Ca2+–Fe3+–D-gluconate-complexes in alkaline solution. Complex stabilities and electrochemical properties

Abstract

The complexation of Fe³⁺ and Ca²⁺ ions by D-gluconate (DGL) in alkaline solutions was studied by potentiometric titration. Stability constants for the complexes were determined by mathematical treatment of the data with the computer program BEST. Depending on the concentration of ligand, complexes of Fe³⁺ ∶ DGL stoichiometry 1 ∶ 1, 1 ∶ 2 and 2 ∶ 2 were identified.
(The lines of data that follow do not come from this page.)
(* ===== verification/RbTree.v ===== *)
(** * Red-black trees (kernel/rbtree.cpp)

    rb_insert, rb_delete, rb_first and rb_last on nodes with parent
    pointers.  The header rbtree.h that would declare the structs is not in
    the repository: the fields are the ones the code uses, and the type of
    the keys with its comparison is a parameter.  An access through the null
    pointer is a fault, which panics the kernel.

    The theorem is that a tree is a sorted list of nodes: insertion puts a
    node behind those with an equal key, deletion takes it out, rb_first and
    rb_last are the ends, no operation dereferences null, and loops end after
    a number of rounds logarithmic in the number of nodes. *)

From Stdlib Require Import ZArith Lia Sorted.
From stdpp Require Import list sorting.
From S2P Require Import Prelude.

(** ** The code *)

Inductive rb_color := RED | BLACK.
Definition is_red (c : rb_color) : bool := match c with RED => true | BLACK => false end.

Section Code.
Context {K : Type} (klt : K -> K -> bool).

(** The fields of all nodes, by address, and tree->root. *)
Record rbmem := RbMem {
  rb_root : Z; rb_key : Z -> K; rb_color_of : Z -> rb_color;
  rb_left : Z -> Z; rb_right : Z -> Z; rb_parent : Z -> Z }.
Definition T := M rbmem.

Definition rd {A} (f : rbmem -> Z -> A) (p : Z) : T A := if p =? 0 then panic "kerneltrap" else gets (fun s => f s p).
Definition wr (f : rbmem -> rbmem) (p : Z) : T unit := if p =? 0 then panic "kerneltrap" else modify f.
In the presence of Ca²⁺ ions mixed binuclear complexes are formed with the Ca²⁺ ∶ Fe³⁺ ∶ DGL stoichiometries 1 ∶ 1 ∶ 1 and 1 ∶ 1 ∶ 2. The complex system was studied with cyclic voltammetry and with constant current electrolysis experiments. The uptake of Ca²⁺ into the Fe^IIIDGL complexes results in a distinct change of the electrochemical properties of the iron(II/III)-redox couple. A shift of the formal redox potential towards more negative values is observed. The Ca²⁺ ∶ Fe³⁺ ∶ DGL complexes can be regarded as models for an iron(II/III)-redox system whose electrochemical behaviour is determined by the concentration of an electrochemically inactive ion.